## Task statement
Copy each line below in which the string "bytes" occurs.

*** Given data ***

Lemma perform_machine_action_safe r ctx id action set_permissions h :
  h_gate h = Some (ctx, true) -> route_admits r ctx true -> quiet h ->
  (bool_decide (action = str "rotate") || negb (is_none set_permissions) = true ->
     h_reauthenticated h = true /\ holds (hc_principal ctx) ARGUS_PERMISSION_ENROLL_MACHINES) ->
  (bool_decide (action = str "rotate") || negb (is_none set_permissions) = false ->
     holds (hc_principal ctx) ARGUS_PERMISSION_REVOKE_MACHINES) ->
  (set_permissions <> None -> action <> str "enable" /\ action <> str "disable") -> (length id < 37)%nat ->
  safe r h (perform_machine_action ctx id action set_permissions) (fun h' x =>
    let '(err, disclose, _) := x in
    h_gate h' = Some (ctx, true) /\ h_sent h' = None /\ h_audit h' = None /\ h_outcome h' = Some (is_ok err) /\
    h_minted h' = disclose /\ (disclose <> None -> err = ESP_OK)).
Proof.
  intros Hg Hr Hq Hgrant Hrevoke Hperm Hlen. destruct Hq as [Hs Ha Hm]. destruct h. cbn in Hg, Hs, Ha, Hm, Hgrant. subst.
  unfold perform_machine_action. apply safe_call; [permit|]. intros [begun m] _. note_cbn. destruct (is_ok begun) eqn:Hb; cbn [negb].
  2: { apply safe_ret. rewrite Hb. by split_and!. }
  eapply safe_use; [eapply machine_action_safe; try done|]. intros h' [[err c] previous] (result & Hres & Hdef & Hid & ->).
  note_cbn. unfold finish_admin_audit.
  destruct (is_ok err) eqn:He.
  - rewrite (Hres eq_refl). apply safe_bind, safe_bind, safe_call; [permit|]. intros d _. note_cbn. apply safe_ret, safe_ret.
    apply safe_bind, safe_call; [permit|]. intros fin _. note_cbn. apply safe_ret. rewrite ?He. apply is_ok_true in He as ->.
    unfold argus_security_http_machine_action_decide. cbn [is_ok negb andb ad_quarantine_rotation ad_disclose_rotation_secret ad_response_error].
    rewrite !andb_true_r. destruct (bool_decide (action = str "rotate")) eqn:Hrot; cbn [andb].
    + destruct (is_ok fin) eqn:Hfin; cbn [negb andb is_ok].
      * apply safe_bind, safe_ret, safe_ret. by split_and!.
      * apply safe_bind, safe_bind, safe_call; [permit|]. intros q _. note_cbn. cbn [mbind option_bind].
        rewrite bool_decide_eq_true_2 by (by apply Hid). apply safe_ret, safe_ret. by split_and!.
    + apply safe_bind, safe_ret, safe_ret. by destruct (is_ok fin).
  - rewrite andb_false_r. apply safe_bind, safe_ret. apply safe_bind, safe_call.
    { split; try done. - eapply authorize; [done|exact Hr|]. split_and!; try done. apply holds_zero.
      - exists result. by rewrite Hdef, ?He. }
    intros fin _. note_cbn. apply safe_ret. unfold argus_security_http_machine_action_decide.
    assert (Hfin : is_ok (if is_ok fin then err else ESP_ERR_INVALID_RESPONSE) = false) by (by destruct (is_ok fin)).
    cbn [ad_quarantine_rotation ad_disclose_rotation_secret ad_response_error]. rewrite ?He, ?andb_false_r. cbn [andb negb].
    apply safe_bind, safe_ret, safe_ret. by split_and!; rewrite ?He.
Qed.

Lemma machine_action_post_safe req :
  safe (route "/api/security/machines/action" HTTP_POST) no_history (machine_action_post req) (fun h _ => finished h).
Proof.
  unfold machine_action_post. apply safe_gate_open; [intros h Hf; apply safe_ret; exact Hf|]. intros ctx.
  walk_once. destruct (argus_security_http_machine_action_body a) as [identifier action set_permissions| |] eqn:Hbody; [|walk|walk].
  remember (bool_decide (action = str "rotate") || negb (is_none set_permissions)) as grants eqn:Hgrants.
  assert (Hperm : set_permissions <> None -> action <> str "enable" /\ action <> str "disable").
  { destruct set_permissions as [p|]; [|done]. intros _. apply machine_body_action in Hbody as ->. done. }
  eapply safe_use with (mid := fun h recent => h = (gated ctx true) <| h_reauthenticated := grants && recent |> /\ (grants = false -> recent = true)).
  { destruct grants; [|by apply safe_ret]. apply safe_last; [permit|]. intros recent _. by destruct recent. }
  intros h recent [-> Hrecent]. note_cbn. destruct recent; [|apply safe_answer; may_send]. cbn [negb].
  destruct (negb grants && _) eqn:Hknown; [apply safe_answer; may_send|]. cbn zeta.
  destruct (bool_decide (argus_authorization_require _ _ = _)) eqn:Hauth; [|apply safe_answer; may_send].
  apply bool_decide_eq_true, require_holds in Hauth. cbn [negb].
  assert (Hr : route_admits (route "/api/security/machines/action" HTTP_POST) ctx true).
  { apply route_admits_any; [vm_compute; reflexivity|vm_compute; reflexivity|]. eapply holds_any; [exact Hauth|by destruct grants|by destruct grants]. }
  eapply safe_use; [apply perform_machine_action_safe; try done; [| |pose proof (strlcpy_length identifier 37); lia]|].
  - rewrite <- Hgrants. intros ->. done.
  - rewrite <- Hgrants. intros ->. done.
  - intros h' [[err disclose] previous] (Hg & Hs & Hau & Ho & Hm & Hd). destruct disclose as [c|].
    + rewrite Hd in * by done. eapply credential_once_safe; try done.
    + clear Hd. destruct h'. cbn in Hg, Hs, Hau, Ho, Hm. subst. destruct err; cbn [is_ok]; walk.
Qed.

(** ** The body that arrives *)

(** The bytes the calls of a trace delivered. *)
Definition delivered (v : http_event) : nat :=
  (match an_call v in http_call X return X -> nat with Recv _ => fun x => Z.to_nat x.1 | _ => fun _ => O end) (an_answer v).
Definition delivered_by (t : list http_event) : nat := foldr (fun v n => (delivered v + n)%nat) O t.

Definition room (v : http_event) : option nat := match an_call v with Recv max_len => Some max_len | _ => None end.

Lemma delivered_app t1 t2 : delivered_by (t1 ++ t2) = (delivered_by t1 + delivered_by t2)%nat.
Proof. induction t1 as [|v t1 IH]; cbn; [done|]. unfold delivered_by in *. cbn. lia. Qed.

(** The loop: a chunk has at least one byte, and never more than the bytes still missing. *)
Lemma recv_loop_bounds content_len missing : forall body t result,
  (length body <= content_len)%nat -> (content_len <= length body + missing)%nat ->
  trace_of (recv_loop true missing content_len body) t result ->
  (length t <= content_len - length body)%nat /\
  (forall t1 v t2, t = t1 ++ v :: t2 -> (length body + delivered_by t1 < content_len)%nat /\
     room v = Some (content_len - (length body + delivered_by t1))%nat) /\
  match result with inr body' => length body' = content_len | inl _ => True end.
Proof.
  induction missing as [|missing IH]; intros body t result Hl Hm Ht; cbn [recv_loop] in Ht.
  { apply trace_ret_inv in Ht as [-> ->]. split_and!; [cbn; lia|by intros [|? ?]|lia]. }
  destruct (Nat.leb_spec content_len (length body)).
  { apply trace_ret_inv in Ht as [-> ->]. split_and!; [cbn; lia|by intros [|? ?]|lia]. }
  apply trace_op_inv in Ht as ([chunk data] & t' & -> & Ht). cbn iota beta in Ht.
  assert (Hfirst : room (Answered (Recv (content_len - length body)) (chunk, data)) = Some (content_len - (length body + 0))%nat)
    by (unfold room; cbn; f_equal; lia).
  destruct (_ || _) eqn:Hc.
  { apply trace_ret_inv in Ht as [-> ->]. split_and!; [cbn; lia| |done]. intros t1 v t2 He.
    destruct t1 as [|? [|]]; try done. injection He as <- <-. cbn [delivered_by foldr]. split; [lia|exact Hfirst]. }
  apply orb_false_iff in Hc as [H1 H2]. cbn [andb] in H2. apply Z.leb_gt in H1. apply Z.ltb_ge in H2.
  assert (Hn : length (body ++ arrived chunk data) = (length body + Z.to_nat chunk)%nat)
    by (unfold arrived; by rewrite length_app, chars_length).
  destruct (IH (body ++ arrived chunk data) t' result) as (Ht' & Hr & Hb); [lia|lia|exact Ht|].
  split_and!; [cbn [length]; lia| |exact Hb]. intros t1 v t2 He. destruct t1 as [|w t1].
  { injection He as <- <-. cbn [delivered_by foldr]. split; [lia|exact Hfirst]. }
  injection He as <- ->. destruct (Hr t1 v t2 eq_refl) as [Hlt Hroom]. rewrite Hn in Hlt, Hroom.
  cbn [delivered_by foldr]. fold (delivered_by t1). change (delivered _) with (Z.to_nat chunk).
  rewrite Nat.add_assoc. by split.
Qed.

*** End of Given data ***

## Problem solution
(** The bytes the calls of a trace delivered. *)
(** The loop: a chunk has at least one byte, and never more than the bytes still missing. *)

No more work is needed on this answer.